In summary, EUR/USD is experiencing a recovery phase driven by profit-taking, with market sentiment influenced by central bank perspectives and economic data releases.
ECB FAQS
What is the ECB and how does it influence the Euro?
The European Central Bank (ECB) in Frankfurt, Germany, is the reserve bank for the Eurozone. The ECB sets interest rates and manages monetary policy for the region. The ECB primary mandate is to maintain price stability, which means keeping inflation at around 2%. Its primary tool for achieving this is by raising or lowering interest rates. Relatively high interest rates will usually result in a stronger Euro and vice versa. The ECB Governing Council makes monetary policy decisions at meetings held eight times a year. Decisions are made by heads of the Eurozone national banks and six permanent members, including the President of the ECB, Christine Lagarde.
What is Quantitative Easing (QE) and how does it affect the Euro?

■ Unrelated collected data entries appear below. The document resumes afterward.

(* ===== verification/Worker.v ===== *)
(** * The worker process: src/proc/worker.c

    The handlers of a client's connection, first on the connection as a value
    ([handle_write], [handle_read], [client_event]), then on the worker's store of
    connections, where they are found by address and given back to the pool
    ([on_client_event], [on_accept_event], [on_conn_timeout], [worker_conn_close]),
    and the waiting of a worker that shuts down.

    The result of a value-level handler is the connection and its [fate].  What a
    handler does to the event loop is in the calls of [sys_t]; a descriptor's file
    is the argument [files]. *)

From Stdlib Require Import ZArith Lia String.
From stdpp Require Import base numbers option list gmap.
From S2P Require Import Prelude CLib StringUtil Memory Buffer Parser Request Response Config Upstream RateLimit EventLoop Timeout Conn Kernel FileServer Metrics Cache Features Modules Proxy Handler.

(** ** Events *)

(** [EV_WRITE | EV_HUP | EV_EDGE]. *)
Definition EV_WRITE_ONLY : Z := Z.lor (Z.lor EV_WRITE EV_HUP) EV_EDGE.

Definition EPOLLERR : Z := 0x008.

(** [worker_client_event_mod]. *)
Definition worker_client_event_mod (c : conn_t) (events : Z) (s : sys_t) : sys_t :=
  sys_call_log [SysEpollMod (c_fd c) events] s.

Definition outcome : Type := conn_t * fate * list region * sys_t.

(** ** Writing *)

(** The end of a response on a connection that is kept. *)
Definition next_request (c : conn_t) (h : list region) (s : sys_t) : cres outcome :=
  r ← arena_reset h (c_arena c).2;
  let '(a, h) := r in
  let c := set_c_state CONN_READING_REQUEST (set_c_response None (set_c_request None (set_c_arena ((c_arena c).1, a) c))) in
  Ret (c, Stay, h, worker_client_event_mod c EV_READ_ONLY s).

(** [sendfile]: how much was sent, or an error.  It sends what the file has at the
    offset, at most what is asked for. *)
Inductive sent_t : Type := Sent (n : Z) | SentErr (e : errno).

Definition k_sendfile (files : Z -> bytes) (c : conn_t) (s : sys_t) : sent_t * conn_t * sys_t :=
  let '(a, s) := next_answer s in
  match a with
  | ACount n =>
      let rest := drop (Z.to_nat (c_file_offset c)) (files (c_file_fd c)) in
      let bs := take (Z.to_nat n) (take (Z.to_nat (c_file_remaining c)) rest) in
      (Sent (zlen bs), set_c_file_offset (c_file_offset c + zlen bs) c,
       mk_sys (s_io s) (s_calls s) (s_out s ++ [(c_fd c, bs)]) (s_in s))
  | AError => (SentErr EOTHER, c, s)
  | _ => (SentErr EAGAIN, c, s)
  end.

(** The loop around it: the last answer. *)
Fixpoint sendfile_all (fuel : nat) (files : Z -> bytes) (c : conn_t) (s : sys_t) : cres (sent_t * conn_t * sys_t) :=
  match fuel with
  | O => Stuck
  | S f =>
      let '(r, c, s) := k_sendfile files c s in
      match r with
      | Sent n =>
          let c := if 0 <? n then set_c_file_remaining (c_file_remaining c - n) c else c in
          if (0 <? n) && (0 <? c_file_remaining c) then sendfile_all f files c s else Ret (r, c, s)
      | SentErr _ => Ret (r, c, s)
      end
  end.

Definition sendfile_loop (files : Z -> bytes) (c : conn_t) (s : sys_t) : cres (sent_t * conn_t * sys_t) :=
  sendfile_all (S (length (s_io s))) files c s.

(** After the calls of [sendfile]. *)
Definition file_end (c : conn_t) (h : list region) (s : sys_t) : cres outcome :=
  if c_file_remaining c =? 0 then
    let s := sys_call_log [SysClose (c_file_fd c)] s in
    let c := set_c_file_fd (-1) c in
    if c_keep_alive c then next_request c h s else Ret (c, PoolPut, h, s)
  else Ret (c, Stay, h, worker_client_event_mod c EV_WRITE_READ s).

(** The part of [handle_write] for a connection that sends a file. *)
Definition write_file (files : Z -> bytes) (c : conn_t) (h : list region) (s : sys_t) : cres outcome :=
  r ← (if 0 <? buf_readable (c_wbuf c) then write_loop (c_fd c) (c_wbuf c) s else Ret (0, c_wbuf c, s));
  let '(_, b, s) := r in
  let c := set_c_wbuf b c in
  if 0 <? buf_readable (c_wbuf c) then Ret (c, Stay, h, worker_client_event_mod c EV_WRITE_READ s)
  else
    r ← (if 0 <? c_file_remaining c then sendfile_loop files c s else Ret (Sent 0, c, s));
    let '(sent, c, s) := r in
    match sent with
    | SentErr EOTHER => Ret (c, PoolPut, h, s)
    | _ => file_end c h s
    end.

(** The part for a connection whose response comes from a backend. *)
Definition write_proxied (c : conn_t) (h : list region) (s : sys_t) : cres outcome :=
  r ← write_loop (c_fd c) (c_upstream_rbuf c) s;
  let '(_, b, s) := r in
  let c := set_c_upstream_rbuf b c in
  Ret (c, Stay, h,
       worker_client_event_mod c (if buf_readable (c_upstream_rbuf c) =? 0 then EV_READ_ONLY else EV_WRITE_READ) s).

(** The part for any other connection. *)
Definition write_response (c : conn_t) (h : list region) (s : sys_t) : cres outcome :=
  r ← write_loop (c_fd c) (c_wbuf c) s;
  let '(_, b, s) := r in
  let c := set_c_wbuf b c in
  if buf_readable (c_wbuf c) =? 0 then
    if bool_decide (c_state c = CONN_CLOSING) || negb (c_keep_alive c) then Ret (c, PoolPut, h, s)
    else next_request c h s
  else Ret (c, Stay, h, s).

Definition handle_write (files : Z -> bytes) (c : conn_t) (h : list region) (s : sys_t) : cres outcome :=
  match c_state c with
  | CONN_SENDFILE => write_file files c h s
  | CONN_PROXYING | CONN_TUNNEL => write_proxied c h s
  | _ => write_response c h s
  end.

(** ** Reading *)

(** The part of [handle_read] for a tunnel. *)
Definition read_tunnel (c : conn_t) (h : list region) (s : sys_t) : cres outcome :=
  r ← read_loop (c_fd c) (c_upstream_wbuf c) s;
  let '(n, b, s) := r in
  let c := set_c_upstream_wbuf b c in
  if (n =? np_status_code NP_ERR_CLOSED) || (n =? np_status_code NP_ERR) then Ret (c, WorkerClose, h, s)
  else if 0 <? buf_readable (c_upstream_wbuf c) then
    r ← write_loop (c_upstream_fd c) (c_upstream_wbuf c) s;
    let '(_, b, s) := r in
    let c := set_c_upstream_wbuf b c in
    let events := if buf_readable (c_upstream_wbuf c) =? 0 then EV_READ_ONLY else EV_WRITE_READ in
    Ret (c, Stay, h, sys_call_log [SysEpollMod (c_upstream_fd c) events] s)
  else Ret (c, Stay, h, s).

(** After dispatch. *)
Definition after_dispatch (c : conn_t) (h : list region) (s : sys_t) : cres outcome :=
  match c_state c with
  | CONN_PROXYING | CONN_TUNNEL => Ret (c, Stay, h, s)
  | _ =>
      r ← write_loop (c_fd c) (c_wbuf c) s;
      let '(_, b, s) := r in
      let c := set_c_wbuf b c in
      if buf_readable (c_wbuf c) =? 0 then if c_keep_alive c then next_request c h s else Ret (c, PoolPut, h, s)
      else
        let c := set_c_state CONN_WRITING_RESPONSE c in
        Ret (c, Stay, h, worker_client_event_mod c EV_WRITE_ONLY s)
  end.

Section reading.
Context {A : Allocator} {RX : Regex}.

(** [buf_read_ptr]. *)
Definition read_ptr (b : np_buf_t) : cptr := match b_data b with Some d => Ptr d (read_pos b) | None => NULL end.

In extreme situations, the European Central Bank can enact a policy tool called Quantitative Easing. QE is the process by which the ECB prints Euros and uses them to buy assets – usually government or corporate bonds – from banks and other financial institutions. QE usually results in a weaker Euro. QE is a last resort when simply lowering interest rates is unlikely to achieve the objective of price stability. The ECB used it during the Great Financial Crisis in 2009-11, in 2015 when inflation remained stubbornly low, as well as during the covid pandemic.
What is Quantitative tightening (QT) and how does it affect the Euro?
Quantitative tightening (QT) is the reverse of QE. It is undertaken after QE when an economic recovery is underway and inflation starts rising. Whilst in QE the European Central Bank (ECB) purchases government and corporate bonds from financial institutions to provide them with liquidity, in QT the ECB stops buying more bonds, and stops reinvesting the principal maturing on the bonds it already holds. It is usually positive (or bullish) for the Euro.